Task brief →
Search the entries for the word "Htoken". Copy each line in which it is found.

(Materials provided begins)

Lemma query_step d todo done_ token ops fs refs F s :
  q = done_ ++ d :: todo → Forall fits refs → query_is done_ ops fs →
  met done_ F →
  at_lexemes None (tail (query_lexemes (d :: todo))) (reached v0 token refs F) s →
  reads (execute_body (next_token false (query_lexemes (d :: todo)), ops, fs)) (λ r s', ∃ e v',
    r = inl e ∧ at_lexemes None (tail (query_lexemes todo)) v' s' ∧
    query_read e (tail (query_lexemes todo)) v') s.
Proof.
  intros Hq Hrefs His HF Hat. unfold execute_body. destruct (query_next d todo) as (Htoken & Htail & _).
  rewrite Htail in Hat. rewrite Htoken. rewrite decide_False.
  2: { by destruct d as [[]| |]. }
  pose proof words as Hwords. unfold query_ok in Hwords.
  pose proof valid_ as [Hvalid _]%andb_true_iff. rewrite Hq, forallb_app in Hwords, Hvalid.
  apply andb_true_iff in Hwords as [_ [Hwords _]%andb_true_iff].
  apply andb_true_iff in Hvalid as [_ [Hvalid _]%andb_true_iff]. rewrite <- Hq in Hvalid.
  eapply (query_definition_step doc ok h0 table _ v0 ready_ roots_ _ d); [exact Hat|exact Hwords|exact Hvalid| |].
  { intros n Hn. by eapply next_unmet. }
  intros x token' refs' F' s1 Hx Hrefs' Hadds Hs1.
  eapply take_any_step; [exact Hs1|]. intros s2 Hs2. wp_step.
  eexists _, _. split; [done|]. split; [exact Hs2|].
  exists (done_ ++ [d]), todo, token', (refs ++ refs'), F'.
  pose proof (query_is_snoc _ _ _ _ _ His Hx) as Hsnoc.
  rewrite <- (assoc_L (++)). split_and!; [done|by destruct x|done|done|by apply list.Forall_app| |by eapply met_next].
  by destruct x.
Qed.

Lemma checked_references {B} (Q : B → GraphQlExecutor → Prop) ops fs token refs F ls w k s :
  query_is q ops fs → Forall fits refs → forward_fragment_references v0 = [] →
  at_lexemes w ls (reached v0 token refs F) s → reads (k tt) Q s →
  reads (check_forward_fragment_references fs ≫= k) Q s.
Proof.
  intros [_ Hfs] Hrefs Hnone Hat Hk. wp_step. unfold check_forward_fragment_references. do 2 wp_step.
  rewrite (at_lexemes_view forward_fragment_references _ _ _ _ Hat) by done.
  cbn [reached moved set_fragments set_forward_fragment_references forward_fragment_references]. rewrite Hnone.
  apply wp_unbind. apply still_for_each; [|exact Hk].
  intros [name r] Hin. apply (Forall_elem _ _ _ Hrefs) in Hin as (parent & on & Hon & Happ & symbol' & Hparent & Hr).
  cbn [fst snd] in Hon, Hr. subst r.
  destruct (named_in_result _ _ _ _ Hfs Hon) as (x & type_ & -> & Htype & Hid).
  destruct (applies_declared doc h0 table on parent _ (rf_serves _ _ _ _ ready_) Happ) as
    (d & d' & symbol & symbol'' & object & current & Hd & Hd' & Hdon & Hdcurrent & Hl & Hl' & _).
  assert (symbol'' = symbol') as -> by (destruct Hdcurrent; congruence).
  do 2 wp_step. eapply deref_step; [exact Htype|].
  rewrite (at_lexemes_view symbols _ _ _ _ Hat) by done.
  change (symbols (reached _ _ _ _)) with (symbols v0). rewrite (rf_symbols _ _ _ _ ready_), Hid.
  eapply deref_step; [exact (proj1 Hdon)|]. eapply read_decl_at_step; [exact Hat|exact Hl|].
  eapply object_at_step; [exact Hat|exact Hl'|].
  eapply wp_eq; [apply run_bind_ret|]. eapply (assignment_step doc h0 table _ on parent); [done..|]. by wp_step.
Qed.

Lemma reached_start :
  forward_fragment_references v0 = [] → fragments v0 = [] →
  reached v0 (current_value_token (parser v0)) [] [] = v0.
Proof. intros H1 H2. unfold reached. rewrite moved_none, <- H2. by destruct v0. Qed.

Lemma query_executed text s :
  rendering (query_lexemes q) text → view s = v0 → forward_fragment_references v0 = [] → fragments v0 = [] →
  reads (Execute text) (λ x _, query_is q (operation_definitions x) (fragment_definitions x) ∧
    executable_diagnostics x = diagnostics (parser v0)) s.
Proof.
  intros Hr Hview Hnone Hmet. unfold Execute. do 3 wp_step. set (s0 := put_sub _ s).
  assert (Hat : at_lexemes None (query_lexemes q) v0 s0).
  { split; [rewrite <- Hview; apply (view_put_scanner (T := GraphQlExecutor))| |done].
    exists text. split; [done|]. split; [split; simpl; lia|done|done]. }
  clearbody s0. clear dependent s. do 2 wp_step.
  pose proof (reading_fuel _ _ (al_reading _ _ _ _ Hat)) as Hfuel.
  change (scan_fuel (scanner (sub s0))) with (executor_fuel s0) in Hfuel.
  eapply take_any_step; [exact Hat|]. intros s1 Hs1. apply syntax_step. intros syntax _.
  eapply (loop_step query_read); [|exact Hs1| |].
  { destruct (query_lexemes q); cbn [tail length] in Hfuel |- *; lia. }
  { exists [], q, (current_value_token (parser v0)), [], [].
    split_and!; [done..|by rewrite reached_start|constructor|by split; constructor|by intros n ?]. }
  clear dependent s1. intros [[token ops] fs] ? ? s2 Hs2 (done_ & todo & token' & refs & F & Hq & Htoken & -> & -> & Hrefs & His & HF).
  cbn [fst snd] in *. subst token. destruct todo as [|d todo].
  - unfold execute_body. cbn [query_lexemes flat_map next_token]. rewrite decide_True by done. wp_step.
    rewrite app_nil_r in Hq. subst done_. eapply checked_references; [exact His|exact Hrefs|done|exact Hs2|].
    do 3 wp_step. split; [done|]. cbn [executable_diagnostics].
    exact (at_lexemes_view (λ v, diagnostics (parser v)) _ _ _ _ Hs2 (λ _, eq_refl)).
  - eapply wp_mono; [by eapply (query_step d todo)| |done].
    intros r s3 (e & v' & -> & Hs3 & Hread). eexists _, _. split_and!; [exact Hs3|exact Hread|].
    destruct (query_next d todo) as (_ & -> & Hpos). rewrite length_app.
    destruct (query_lexemes todo); simpl; lia.
Qed.
End queried.

(** ** On a schema that was constructed *)

Section on_schema.
Context (doc : list definition) (ok : document_ok doc) (s0 s : GraphQlSchema).
Context (parsed : parsed_as doc s0) (after : settled s0 s).

Lemma constructed_symbol n d :
  definition_of doc n = Some d → ∃ symbol decl,
    declared_as (Schema.heap s0) (Schema.symbols s0) n d symbol decl ∧
    Schema.heap s !! declaration symbol = Some (NDecl decl).
Proof.
  intros [Hd [k Hk]]%definition_of_some. pose proof (pa_symbols _ _ parsed n) as Hn.
  destruct (find n (Schema.symbols s0)) as [symbol|] eqn:Hf; [|destruct Hn; by eapply defined_names_elem].
  destruct Hn as (i & d' & Hi & Hp & Hsym).
  assert (d' = d) as ->.
  { eapply (definitions_unique doc (proj1 (proj2 ok))); [by eapply list_elem_of_lookup_2|exact Hd|exact Hsym|exact Hk]. }
  destruct (definition_at doc s0 parsed i d _ Hi Hp) as (decl & Hl & Hname & Hkind & Hbody).
  exists symbol, decl. rewrite Hsym in Hname. split; [by split_and!|].
  apply (kp_decls _ _ (proj1 after)); [done|]. by destruct d, (body decl).
Qed.

Lemma constructed_serves : serves doc (Schema.heap s0) (Schema.symbols s0) false (Schema.heap s).
Proof.
  split; [apply constructed_symbol|]. intros input r p Hp.
  destruct (settled_type doc s0 parsed s after input r p Hp) as (t & Ht & Htype & Hname).
  exists t. split; [done|]. destruct Hp as (t0 & Hp & _ & Hn & Hl & Hnl & _).
  pose proof (proj2 after p t0 Hp) as E. rewrite Ht in E. injection E as ->.
  assert (Hflags : ∀ t', t' = t0 ∨ t' = resolve (Schema.symbols s0) t0 →
    is_non_null t' = is_non_null t0 ∧ is_list_type t' = is_list_type t0 ∧
    is_non_null_list t' = is_non_null_list t0).
  { intros t' [-> | ->]; [done|]. unfold resolve. by repeat case_match. }
  revert Htype Hname. edestruct Hflags as (E1 & E2 & E3).
  2: { intros Htype Hname. split; [split; [exact Htype|exact Hname|by rewrite E1|by rewrite E3]|by left; rewrite E2]. }
  case_decide; [by right|by left].
Qed.

(** The executor the query is run on, but for the scanner. *)
Definition started : GraphQlExecutor :=
  set_directive_definitions (Parser.directive_definitions (Schema.parser s))
    (set_symbols (Schema.symbols s) (set_subscription (Schema.subscription s)
      (set_mutation (Schema.mutation s) (set_query (Schema.query s)
        (set_heap (Schema.heap s) new_GraphQlExecutor))))).

Lemma started_ready : ready_for doc (Schema.heap s0) (Schema.symbols s0) started.
Proof. split; [exact constructed_serves|exact (kp_symbols _ _ (proj1 after))|done]. Qed.

Lemma started_roots : judged doc s → valid_document doc → roots_for doc (Schema.symbols s0) started.
Proof.
  intros (_ & _ & _ & Hroots) [Hvalid _] o n Hsel. unfold is_selectable in Hsel.
  destruct (definition_of doc n) as [d|] eqn:Hd; [|done].
  destruct (constructed_symbol n d Hd) as (symbol & decl & (Hf & _) & _).
  exists symbol. split; [done|]. specialize (Hroots (operation_root o)).
  rewrite (kp_symbols _ _ (proj1 after)) in Hroots. fold n in Hroots. rewrite Hf in Hroots.
  etrans; [|apply Hroots]; [by destruct o|]. apply (Forall_elem _ _ _ Hvalid).
  destruct o; repeat first [by left|right].
Qed.
End on_schema.

(** A query on the schema of a valid document. *)
Lemma query_on_schema doc q text s :
  document_ok doc → valid_document doc → query_ok q = true → query_valid doc q = true →
  rendering (query_lexemes q) text → constructed doc s → judged doc s →
  ∃ x e, execute_on_schema s text = Ok x e ∧ executable_diagnostics x = [] ∧
    query_is q (operation_definitions x) (fragment_definitions x).
Proof.
  intros Hok Hvalid Hwords Hq Hr (s0 & Hparsed & Hsettled) Hjudged.
  destruct (wp_total (add_schema s;; Execute text) (λ x _,
    query_is q (operation_definitions x) (fragment_definitions x) ∧
    executable_diagnostics x = diagnostics (parser (started s))) new_GraphQlExecutor)
    as (x & e & Hrun & His & Hd).
  - wp_step. unfold add_schema. repeat wp_step.
    eapply (query_executed doc Hok (Schema.heap s0) (Schema.symbols s0) q Hwords Hq (started s)); try done.
    + by apply started_ready.
    + by apply (started_roots doc Hok s0).
  - by exists x, e.
Qed.

(** C4: a printed query that is valid for a printed document of type definitions is
    executed as it is printed -- with any white space, line feeds, commas and comments
    between the lexemes of both.  Queries have operations and fragments with aliases,
    spreads, inline fragments and arguments whose values are null, integers, strings,
    booleans, enum values, input objects of any depth and lists (none inside of another).
    They are valid when the fields, the arguments, the types of the values, the required
    arguments and input fields and the types fragments are on are those the document
    allows, where a field with an alias is the one of its alias, as the code has it.  The
    constructor throws nothing, and the executor on its schema returns without a
    diagnostic: the operations and the fragments of the result are those of the query in
    its order, with the same names, types, selections, arguments and values. *)
Theorem printed_query_executed doc text q query_text :
  document_ok doc → valid_document doc → rendering (document_lexemes doc) text →
  query_ok q = true → query_valid doc q = true → rendering (query_lexemes q) query_text →
  wp False parse_schema_document (λ _ s, ∃ x e, execute_on_schema s query_text = Ok x e ∧
      executable_diagnostics x = [] ∧
      query_is q (operation_definitions x) (fragment_definitions x))
    (λ _ _, False) (new_GraphQlSchema text).
Proof.
  intros Hok Hvalid Hr Hwords Hq Hr'.
  eapply wp_mono; [by apply schema_constructed| |by intros e ? [_ Hno]].
  intros _ s [Hc Hj]. by apply (query_on_schema doc).
Qed.

Definition queried_document : list definition :=
  [InterfaceDef (u "Node") [mkFieldDef (u "id") [] (mkTypeRef IDType true None)];
   ObjectDef (u "Query") [u "Node"]
     [mkFieldDef (u "id") [] (mkTypeRef IDType true None);
      mkFieldDef (u "node") [(u "id", mkTypeRef IDType true None)] (plain_type (NamedTypeOf (u "Node")));
      mkFieldDef (u "pets") [(u "near", plain_type (NamedTypeOf (u "Place")));
          (u "sizes", mkTypeRef (NamedTypeOf (u "Size")) false (Some false))]
        (mkTypeRef (NamedTypeOf (u "Pet")) true (Some true))];
   ObjectDef (u "Mutation") [] [mkFieldDef (u "rename") [(u "to", plain_type StringType)] (plain_type BooleanType)];
   InputDef (u "Place") [(u "lat", mkTypeRef IntType true None); (u "tags", mkTypeRef StringType false (Some false));
     (u "next", plain_type (NamedTypeOf (u "Place")))];
   UnionDef (u "Pet") (u "Query") [u "Mutation"];
   EnumDef (u "Size") [u "SMALL"; u "LARGE"]].

Definition example_query : list query_definition :=
  [OperationOf Query (Some (u "First"))
     [FieldOf None (u "id") [] None;
      FieldOf (Some (u "node")) (u "renamed") [(u "id", IntegerOf Character._1 (u "2"))]
        (Some [FieldOf None (u "id") [] None; InlineOf (u "Query") [FieldOf None (u "id") [] None]]);
      FieldOf None (u "pets")
        [(u "near", ObjectOf [(u "lat", IntegerOf Character._7 []); (u "tags", ListOf [StringOf (u "a"); NullOf]);
            (u "next", ObjectOf [(u "lat", IntegerOf Character._1 [])])]);
         (u "sizes", ListOf [EnumOf (u "SMALL"); EnumOf (u "LARGE")])]
        (Some [InlineOf (u "Mutation") [FieldOf None (u "rename") [] None]; SpreadOf (u "Later")])];
   OperationOf Mutation None [FieldOf None (u "rename") [(u "to", StringOf (u "x y"))] None];
   FragmentOf (u "Later") (u "Query") [FieldOf None (u "id") [] None];
   ShorthandOf [SpreadOf (u "Later")]].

(Materials provided ends)

Answer box →
  intros Hq Hrefs His HF Hat. unfold execute_body. destruct (query_next d todo) as (Htoken & Htail & _).
  rewrite Htail in Hat. rewrite Htoken. rewrite decide_False.
  clear dependent s1. intros [[token ops] fs] ? ? s2 Hs2 (done_ & todo & token' & refs & F & Hq & Htoken & -> & -> & Hrefs & His & HF).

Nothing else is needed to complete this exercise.